Assignment:
From the entries that follow, copy exactly the lines beginning at the line holding "the lineage relabeler" and continuing through the line holding "(** ** Exceptions and results *)".

START Material for this task

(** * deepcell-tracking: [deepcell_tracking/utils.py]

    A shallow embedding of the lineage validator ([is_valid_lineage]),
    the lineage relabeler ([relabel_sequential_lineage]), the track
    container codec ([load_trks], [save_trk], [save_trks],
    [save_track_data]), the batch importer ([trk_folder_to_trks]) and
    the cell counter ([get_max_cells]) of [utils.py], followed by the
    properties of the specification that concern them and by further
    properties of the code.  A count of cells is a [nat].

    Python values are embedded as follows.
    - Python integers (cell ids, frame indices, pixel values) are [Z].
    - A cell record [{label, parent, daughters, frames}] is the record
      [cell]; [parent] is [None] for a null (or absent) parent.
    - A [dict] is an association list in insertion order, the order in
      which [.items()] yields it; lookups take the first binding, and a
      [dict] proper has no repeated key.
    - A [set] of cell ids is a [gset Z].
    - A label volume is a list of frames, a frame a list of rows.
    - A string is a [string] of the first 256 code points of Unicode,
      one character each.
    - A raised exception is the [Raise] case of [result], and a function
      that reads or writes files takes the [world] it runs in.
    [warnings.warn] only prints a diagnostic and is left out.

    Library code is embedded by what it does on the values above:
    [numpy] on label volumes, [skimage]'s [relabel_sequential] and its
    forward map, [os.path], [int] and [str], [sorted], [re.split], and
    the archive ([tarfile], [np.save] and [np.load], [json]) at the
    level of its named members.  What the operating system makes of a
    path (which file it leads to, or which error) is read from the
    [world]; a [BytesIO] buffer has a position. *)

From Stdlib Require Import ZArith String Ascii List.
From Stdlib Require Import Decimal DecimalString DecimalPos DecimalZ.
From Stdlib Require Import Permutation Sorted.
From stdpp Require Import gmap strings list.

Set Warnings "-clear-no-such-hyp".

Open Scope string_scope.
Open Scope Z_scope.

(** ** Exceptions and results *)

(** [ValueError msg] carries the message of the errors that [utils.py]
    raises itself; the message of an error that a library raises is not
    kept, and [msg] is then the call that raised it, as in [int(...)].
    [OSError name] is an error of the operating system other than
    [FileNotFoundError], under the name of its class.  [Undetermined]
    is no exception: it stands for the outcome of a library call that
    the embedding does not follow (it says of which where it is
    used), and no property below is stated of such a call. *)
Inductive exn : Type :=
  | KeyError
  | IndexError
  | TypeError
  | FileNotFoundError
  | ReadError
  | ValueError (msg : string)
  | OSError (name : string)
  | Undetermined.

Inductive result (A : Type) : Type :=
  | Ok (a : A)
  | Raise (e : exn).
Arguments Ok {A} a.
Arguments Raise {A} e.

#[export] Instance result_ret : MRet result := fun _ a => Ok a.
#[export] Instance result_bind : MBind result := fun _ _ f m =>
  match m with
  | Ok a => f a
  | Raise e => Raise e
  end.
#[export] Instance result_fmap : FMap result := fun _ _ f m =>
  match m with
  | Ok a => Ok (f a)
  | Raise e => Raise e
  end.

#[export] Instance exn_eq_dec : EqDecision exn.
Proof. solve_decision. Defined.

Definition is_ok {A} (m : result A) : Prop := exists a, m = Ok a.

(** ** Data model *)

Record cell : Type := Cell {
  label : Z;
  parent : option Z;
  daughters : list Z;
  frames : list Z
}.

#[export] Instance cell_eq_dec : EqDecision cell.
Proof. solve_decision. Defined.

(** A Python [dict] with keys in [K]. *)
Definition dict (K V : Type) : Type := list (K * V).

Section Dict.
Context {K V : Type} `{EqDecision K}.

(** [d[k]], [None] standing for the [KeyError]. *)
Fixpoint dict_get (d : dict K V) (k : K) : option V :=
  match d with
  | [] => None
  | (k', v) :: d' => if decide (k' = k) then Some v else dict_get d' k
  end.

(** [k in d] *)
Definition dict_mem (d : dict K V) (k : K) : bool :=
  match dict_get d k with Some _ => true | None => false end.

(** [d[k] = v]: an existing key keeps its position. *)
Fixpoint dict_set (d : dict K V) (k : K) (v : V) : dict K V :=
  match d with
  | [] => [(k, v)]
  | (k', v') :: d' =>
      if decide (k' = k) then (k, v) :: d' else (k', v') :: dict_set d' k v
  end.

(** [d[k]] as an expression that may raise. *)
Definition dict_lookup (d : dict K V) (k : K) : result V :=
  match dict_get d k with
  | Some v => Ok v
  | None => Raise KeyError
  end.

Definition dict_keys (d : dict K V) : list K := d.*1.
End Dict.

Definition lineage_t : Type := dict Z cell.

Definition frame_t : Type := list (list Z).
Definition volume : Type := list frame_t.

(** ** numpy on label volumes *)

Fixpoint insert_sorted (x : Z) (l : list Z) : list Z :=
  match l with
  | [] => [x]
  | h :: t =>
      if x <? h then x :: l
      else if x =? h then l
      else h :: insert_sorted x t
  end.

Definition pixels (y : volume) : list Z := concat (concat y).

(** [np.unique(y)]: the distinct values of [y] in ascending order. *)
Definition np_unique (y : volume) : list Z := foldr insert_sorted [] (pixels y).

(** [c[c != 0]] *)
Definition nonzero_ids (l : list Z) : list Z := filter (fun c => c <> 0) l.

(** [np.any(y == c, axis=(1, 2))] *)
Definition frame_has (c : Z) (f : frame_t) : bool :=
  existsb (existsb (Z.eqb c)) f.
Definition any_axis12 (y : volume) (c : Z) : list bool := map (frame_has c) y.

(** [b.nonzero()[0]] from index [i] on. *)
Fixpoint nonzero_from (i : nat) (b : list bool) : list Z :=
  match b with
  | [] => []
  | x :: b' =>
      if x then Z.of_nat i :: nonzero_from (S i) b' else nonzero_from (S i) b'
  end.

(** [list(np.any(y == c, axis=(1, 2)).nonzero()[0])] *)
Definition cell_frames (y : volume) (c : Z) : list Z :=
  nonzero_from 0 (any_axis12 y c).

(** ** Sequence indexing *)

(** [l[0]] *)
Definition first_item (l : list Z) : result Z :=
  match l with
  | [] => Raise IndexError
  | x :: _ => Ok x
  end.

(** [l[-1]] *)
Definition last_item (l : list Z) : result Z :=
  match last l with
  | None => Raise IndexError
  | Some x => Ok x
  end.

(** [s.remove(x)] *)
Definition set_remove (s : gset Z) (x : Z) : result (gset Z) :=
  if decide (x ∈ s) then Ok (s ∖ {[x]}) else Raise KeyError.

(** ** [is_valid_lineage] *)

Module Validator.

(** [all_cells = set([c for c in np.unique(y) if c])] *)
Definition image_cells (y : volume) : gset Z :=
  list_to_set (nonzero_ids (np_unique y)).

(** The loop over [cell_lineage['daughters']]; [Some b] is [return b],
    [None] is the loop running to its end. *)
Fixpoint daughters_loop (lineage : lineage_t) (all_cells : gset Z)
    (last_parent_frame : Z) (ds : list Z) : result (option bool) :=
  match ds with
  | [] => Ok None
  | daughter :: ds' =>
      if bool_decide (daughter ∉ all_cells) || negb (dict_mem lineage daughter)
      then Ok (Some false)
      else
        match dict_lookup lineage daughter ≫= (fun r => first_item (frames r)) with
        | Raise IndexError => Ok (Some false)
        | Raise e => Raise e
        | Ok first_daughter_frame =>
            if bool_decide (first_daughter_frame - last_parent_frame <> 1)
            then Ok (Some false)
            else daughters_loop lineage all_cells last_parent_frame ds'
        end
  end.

END Material for this task

Task solution:
    the lineage relabeler ([relabel_sequential_lineage]), the track
    container codec ([load_trks], [save_trk], [save_trks],
    [save_track_data]), the batch importer ([trk_folder_to_trks]) and
    the cell counter ([get_max_cells]) of [utils.py], followed by the
    properties of the specification that concern them and by further
    properties of the code.  A count of cells is a [nat].

    Python values are embedded as follows.
    - Python integers (cell ids, frame indices, pixel values) are [Z].
    - A cell record [{label, parent, daughters, frames}] is the record
      [cell]; [parent] is [None] for a null (or absent) parent.
    - A [dict] is an association list in insertion order, the order in
      which [.items()] yields it; lookups take the first binding, and a
      [dict] proper has no repeated key.
    - A [set] of cell ids is a [gset Z].
    - A label volume is a list of frames, a frame a list of rows.
    - A string is a [string] of the first 256 code points of Unicode,
      one character each.
    - A raised exception is the [Raise] case of [result], and a function
      that reads or writes files takes the [world] it runs in.
    [warnings.warn] only prints a diagnostic and is left out.

    Library code is embedded by what it does on the values above:
    [numpy] on label volumes, [skimage]'s [relabel_sequential] and its
    forward map, [os.path], [int] and [str], [sorted], [re.split], and
    the archive ([tarfile], [np.save] and [np.load], [json]) at the
    level of its named members.  What the operating system makes of a
    path (which file it leads to, or which error) is read from the
    [world]; a [BytesIO] buffer has a position. *)

From Stdlib Require Import ZArith String Ascii List.
From Stdlib Require Import Decimal DecimalString DecimalPos DecimalZ.
From Stdlib Require Import Permutation Sorted.
From stdpp Require Import gmap strings list.

Set Warnings "-clear-no-such-hyp".

Open Scope string_scope.
Open Scope Z_scope.

(** ** Exceptions and results *)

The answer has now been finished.